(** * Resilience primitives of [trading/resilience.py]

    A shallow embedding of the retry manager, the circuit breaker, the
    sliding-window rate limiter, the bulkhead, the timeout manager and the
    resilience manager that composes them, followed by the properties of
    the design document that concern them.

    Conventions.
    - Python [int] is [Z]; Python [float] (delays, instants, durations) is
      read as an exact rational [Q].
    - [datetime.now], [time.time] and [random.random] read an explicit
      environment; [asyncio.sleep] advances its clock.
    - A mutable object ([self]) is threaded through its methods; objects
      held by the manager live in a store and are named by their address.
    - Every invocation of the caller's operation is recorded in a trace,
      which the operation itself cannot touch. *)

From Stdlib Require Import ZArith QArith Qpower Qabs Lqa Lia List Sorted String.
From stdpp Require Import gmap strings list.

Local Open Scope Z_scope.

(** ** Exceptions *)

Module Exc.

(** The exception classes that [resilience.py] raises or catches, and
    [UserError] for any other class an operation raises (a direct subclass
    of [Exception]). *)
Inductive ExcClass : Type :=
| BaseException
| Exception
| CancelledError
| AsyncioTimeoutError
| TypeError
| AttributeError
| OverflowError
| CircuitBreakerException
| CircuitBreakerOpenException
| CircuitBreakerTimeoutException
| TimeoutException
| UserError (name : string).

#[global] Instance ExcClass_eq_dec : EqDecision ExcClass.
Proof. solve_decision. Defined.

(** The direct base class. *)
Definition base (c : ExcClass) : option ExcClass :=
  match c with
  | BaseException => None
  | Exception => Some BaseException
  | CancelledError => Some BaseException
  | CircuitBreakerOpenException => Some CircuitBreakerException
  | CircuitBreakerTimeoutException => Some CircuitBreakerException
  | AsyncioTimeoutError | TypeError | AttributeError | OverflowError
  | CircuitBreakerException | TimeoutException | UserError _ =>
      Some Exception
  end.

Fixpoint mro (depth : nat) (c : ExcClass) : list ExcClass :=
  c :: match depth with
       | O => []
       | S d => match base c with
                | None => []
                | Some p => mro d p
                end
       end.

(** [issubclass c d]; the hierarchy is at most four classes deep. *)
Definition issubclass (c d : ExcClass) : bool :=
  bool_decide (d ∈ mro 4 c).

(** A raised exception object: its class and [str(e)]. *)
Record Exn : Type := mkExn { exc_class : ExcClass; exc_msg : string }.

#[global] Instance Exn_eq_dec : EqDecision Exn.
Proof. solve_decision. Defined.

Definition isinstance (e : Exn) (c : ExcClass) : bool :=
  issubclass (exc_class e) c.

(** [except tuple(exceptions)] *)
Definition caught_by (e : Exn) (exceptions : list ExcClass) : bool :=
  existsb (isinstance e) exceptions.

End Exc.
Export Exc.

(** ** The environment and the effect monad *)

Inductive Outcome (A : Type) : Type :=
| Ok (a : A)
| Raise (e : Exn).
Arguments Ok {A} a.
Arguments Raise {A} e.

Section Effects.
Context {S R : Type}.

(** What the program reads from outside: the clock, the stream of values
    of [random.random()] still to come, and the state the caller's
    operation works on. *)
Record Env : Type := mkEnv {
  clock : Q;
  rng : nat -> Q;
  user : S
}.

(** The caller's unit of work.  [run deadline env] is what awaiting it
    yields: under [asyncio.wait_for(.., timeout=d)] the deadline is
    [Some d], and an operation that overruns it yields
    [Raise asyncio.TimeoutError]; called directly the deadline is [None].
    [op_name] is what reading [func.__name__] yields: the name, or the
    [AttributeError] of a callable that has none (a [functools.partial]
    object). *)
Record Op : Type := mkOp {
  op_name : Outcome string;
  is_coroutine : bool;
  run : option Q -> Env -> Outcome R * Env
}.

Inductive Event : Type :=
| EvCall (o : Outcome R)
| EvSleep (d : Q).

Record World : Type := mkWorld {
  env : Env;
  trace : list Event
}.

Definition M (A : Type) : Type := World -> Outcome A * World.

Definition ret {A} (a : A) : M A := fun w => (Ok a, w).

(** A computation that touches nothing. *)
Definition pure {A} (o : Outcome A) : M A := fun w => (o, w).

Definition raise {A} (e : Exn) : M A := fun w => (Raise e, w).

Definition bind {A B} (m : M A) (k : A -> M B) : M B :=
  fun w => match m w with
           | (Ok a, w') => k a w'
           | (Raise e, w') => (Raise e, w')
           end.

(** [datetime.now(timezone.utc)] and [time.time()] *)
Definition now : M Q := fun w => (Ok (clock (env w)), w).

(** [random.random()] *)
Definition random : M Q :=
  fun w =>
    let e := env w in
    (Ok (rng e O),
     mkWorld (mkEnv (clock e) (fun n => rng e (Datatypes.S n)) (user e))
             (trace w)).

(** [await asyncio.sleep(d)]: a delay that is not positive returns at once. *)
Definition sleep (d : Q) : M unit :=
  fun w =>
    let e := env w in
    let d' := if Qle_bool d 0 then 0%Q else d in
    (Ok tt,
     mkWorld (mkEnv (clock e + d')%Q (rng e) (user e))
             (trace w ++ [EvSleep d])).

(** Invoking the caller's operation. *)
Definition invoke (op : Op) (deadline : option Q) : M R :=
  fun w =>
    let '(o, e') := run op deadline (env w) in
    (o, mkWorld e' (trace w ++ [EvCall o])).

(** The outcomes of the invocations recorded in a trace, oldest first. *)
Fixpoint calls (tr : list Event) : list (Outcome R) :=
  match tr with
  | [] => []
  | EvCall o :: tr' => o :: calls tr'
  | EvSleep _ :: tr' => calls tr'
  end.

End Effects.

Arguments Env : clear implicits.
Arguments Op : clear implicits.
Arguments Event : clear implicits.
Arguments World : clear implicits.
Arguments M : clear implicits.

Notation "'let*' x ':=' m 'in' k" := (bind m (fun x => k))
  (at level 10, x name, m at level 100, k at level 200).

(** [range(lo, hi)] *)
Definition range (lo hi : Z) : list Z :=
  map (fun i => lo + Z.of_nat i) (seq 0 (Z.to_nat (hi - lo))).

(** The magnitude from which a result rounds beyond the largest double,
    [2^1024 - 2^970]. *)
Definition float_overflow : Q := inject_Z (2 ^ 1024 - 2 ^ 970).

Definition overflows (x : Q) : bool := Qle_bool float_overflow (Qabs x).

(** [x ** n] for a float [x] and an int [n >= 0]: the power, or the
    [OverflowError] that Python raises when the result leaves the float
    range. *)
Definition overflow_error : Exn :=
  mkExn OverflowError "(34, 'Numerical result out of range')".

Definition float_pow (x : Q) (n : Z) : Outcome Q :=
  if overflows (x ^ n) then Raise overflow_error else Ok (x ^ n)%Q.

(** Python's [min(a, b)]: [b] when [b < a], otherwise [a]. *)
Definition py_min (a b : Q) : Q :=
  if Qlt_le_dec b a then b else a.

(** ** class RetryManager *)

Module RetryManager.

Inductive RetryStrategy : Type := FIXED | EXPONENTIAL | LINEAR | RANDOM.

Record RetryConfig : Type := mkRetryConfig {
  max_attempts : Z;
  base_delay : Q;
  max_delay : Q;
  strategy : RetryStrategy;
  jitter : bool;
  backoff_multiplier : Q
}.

────────────────────

• **EXERCISE OBJECTIVE**:
Could you repeat every record above exactly as it stands?

• **ANSWER FOR THIS EXERCISE**:
(** * Resilience primitives of [trading/resilience.py]

    A shallow embedding of the retry manager, the circuit breaker, the
    sliding-window rate limiter, the bulkhead, the timeout manager and the
    resilience manager that composes them, followed by the properties of
    the design document that concern them.

    Conventions.
    - Python [int] is [Z]; Python [float] (delays, instants, durations) is
      read as an exact rational [Q].
    - [datetime.now], [time.time] and [random.random] read an explicit
      environment; [asyncio.sleep] advances its clock.
    - A mutable object ([self]) is threaded through its methods; objects
      held by the manager live in a store and are named by their address.
    - Every invocation of the caller's operation is recorded in a trace,
      which the operation itself cannot touch. *)

From Stdlib Require Import ZArith QArith Qpower Qabs Lqa Lia List Sorted String.
From stdpp Require Import gmap strings list.

Local Open Scope Z_scope.

(** ** Exceptions *)

Module Exc.

(** The exception classes that [resilience.py] raises or catches, and
    [UserError] for any other class an operation raises (a direct subclass
    of [Exception]). *)
Inductive ExcClass : Type :=
| BaseException
| Exception
| CancelledError
| AsyncioTimeoutError
| TypeError
| AttributeError
| OverflowError
| CircuitBreakerException
| CircuitBreakerOpenException
| CircuitBreakerTimeoutException
| TimeoutException
| UserError (name : string).

#[global] Instance ExcClass_eq_dec : EqDecision ExcClass.
Proof. solve_decision. Defined.

(** The direct base class. *)
Definition base (c : ExcClass) : option ExcClass :=
  match c with
  | BaseException => None
  | Exception => Some BaseException
  | CancelledError => Some BaseException
  | CircuitBreakerOpenException => Some CircuitBreakerException
  | CircuitBreakerTimeoutException => Some CircuitBreakerException
  | AsyncioTimeoutError | TypeError | AttributeError | OverflowError
  | CircuitBreakerException | TimeoutException | UserError _ =>
      Some Exception
  end.

Fixpoint mro (depth : nat) (c : ExcClass) : list ExcClass :=
  c :: match depth with
       | O => []
       | S d => match base c with
                | None => []
                | Some p => mro d p
                end
       end.

(** [issubclass c d]; the hierarchy is at most four classes deep. *)
Definition issubclass (c d : ExcClass) : bool :=
  bool_decide (d ∈ mro 4 c).

(** A raised exception object: its class and [str(e)]. *)
Record Exn : Type := mkExn { exc_class : ExcClass; exc_msg : string }.

#[global] Instance Exn_eq_dec : EqDecision Exn.
Proof. solve_decision. Defined.

Definition isinstance (e : Exn) (c : ExcClass) : bool :=
  issubclass (exc_class e) c.

(** [except tuple(exceptions)] *)
Definition caught_by (e : Exn) (exceptions : list ExcClass) : bool :=
  existsb (isinstance e) exceptions.

End Exc.
Export Exc.

(** ** The environment and the effect monad *)

Inductive Outcome (A : Type) : Type :=
| Ok (a : A)
| Raise (e : Exn).
Arguments Ok {A} a.
Arguments Raise {A} e.

Section Effects.
Context {S R : Type}.

(** What the program reads from outside: the clock, the stream of values
    of [random.random()] still to come, and the state the caller's
    operation works on. *)
Record Env : Type := mkEnv {
  clock : Q;
  rng : nat -> Q;
  user : S
}.

(** The caller's unit of work.  [run deadline env] is what awaiting it
    yields: under [asyncio.wait_for(.., timeout=d)] the deadline is
    [Some d], and an operation that overruns it yields
    [Raise asyncio.TimeoutError]; called directly the deadline is [None].
    [op_name] is what reading [func.__name__] yields: the name, or the
    [AttributeError] of a callable that has none (a [functools.partial]
    object). *)
Record Op : Type := mkOp {
  op_name : Outcome string;
  is_coroutine : bool;
  run : option Q -> Env -> Outcome R * Env
}.

Inductive Event : Type :=
| EvCall (o : Outcome R)
| EvSleep (d : Q).

Record World : Type := mkWorld {
  env : Env;
  trace : list Event
}.

Definition M (A : Type) : Type := World -> Outcome A * World.

Definition ret {A} (a : A) : M A := fun w => (Ok a, w).

(** A computation that touches nothing. *)
Definition pure {A} (o : Outcome A) : M A := fun w => (o, w).

Definition raise {A} (e : Exn) : M A := fun w => (Raise e, w).

Definition bind {A B} (m : M A) (k : A -> M B) : M B :=
  fun w => match m w with
           | (Ok a, w') => k a w'
           | (Raise e, w') => (Raise e, w')
           end.

(** [datetime.now(timezone.utc)] and [time.time()] *)
Definition now : M Q := fun w => (Ok (clock (env w)), w).

(** [random.random()] *)
Definition random : M Q :=
  fun w =>
    let e := env w in
    (Ok (rng e O),
     mkWorld (mkEnv (clock e) (fun n => rng e (Datatypes.S n)) (user e))
             (trace w)).

(** [await asyncio.sleep(d)]: a delay that is not positive returns at once. *)
Definition sleep (d : Q) : M unit :=
  fun w =>
    let e := env w in
    let d' := if Qle_bool d 0 then 0%Q else d in
    (Ok tt,
     mkWorld (mkEnv (clock e + d')%Q (rng e) (user e))
             (trace w ++ [EvSleep d])).

(** Invoking the caller's operation. *)
Definition invoke (op : Op) (deadline : option Q) : M R :=
  fun w =>
    let '(o, e') := run op deadline (env w) in
    (o, mkWorld e' (trace w ++ [EvCall o])).

(** The outcomes of the invocations recorded in a trace, oldest first. *)
Fixpoint calls (tr : list Event) : list (Outcome R) :=
  match tr with
  | [] => []
  | EvCall o :: tr' => o :: calls tr'
  | EvSleep _ :: tr' => calls tr'
  end.

End Effects.

Arguments Env : clear implicits.
Arguments Op : clear implicits.
Arguments Event : clear implicits.
Arguments World : clear implicits.
Arguments M : clear implicits.

Notation "'let*' x ':=' m 'in' k" := (bind m (fun x => k))
  (at level 10, x name, m at level 100, k at level 200).

(** [range(lo, hi)] *)
Definition range (lo hi : Z) : list Z :=
  map (fun i => lo + Z.of_nat i) (seq 0 (Z.to_nat (hi - lo))).

(** The magnitude from which a result rounds beyond the largest double,
    [2^1024 - 2^970]. *)
Definition float_overflow : Q := inject_Z (2 ^ 1024 - 2 ^ 970).

Definition overflows (x : Q) : bool := Qle_bool float_overflow (Qabs x).

(** [x ** n] for a float [x] and an int [n >= 0]: the power, or the
    [OverflowError] that Python raises when the result leaves the float
    range. *)
Definition overflow_error : Exn :=
  mkExn OverflowError "(34, 'Numerical result out of range')".

Definition float_pow (x : Q) (n : Z) : Outcome Q :=
  if overflows (x ^ n) then Raise overflow_error else Ok (x ^ n)%Q.

(** Python's [min(a, b)]: [b] when [b < a], otherwise [a]. *)
Definition py_min (a b : Q) : Q :=
  if Qlt_le_dec b a then b else a.

(** ** class RetryManager *)

Module RetryManager.

Inductive RetryStrategy : Type := FIXED | EXPONENTIAL | LINEAR | RANDOM.

Record RetryConfig : Type := mkRetryConfig {
  max_attempts : Z;
  base_delay : Q;
  max_delay : Q;
  strategy : RetryStrategy;
  jitter : bool;
  backoff_multiplier : Q
}.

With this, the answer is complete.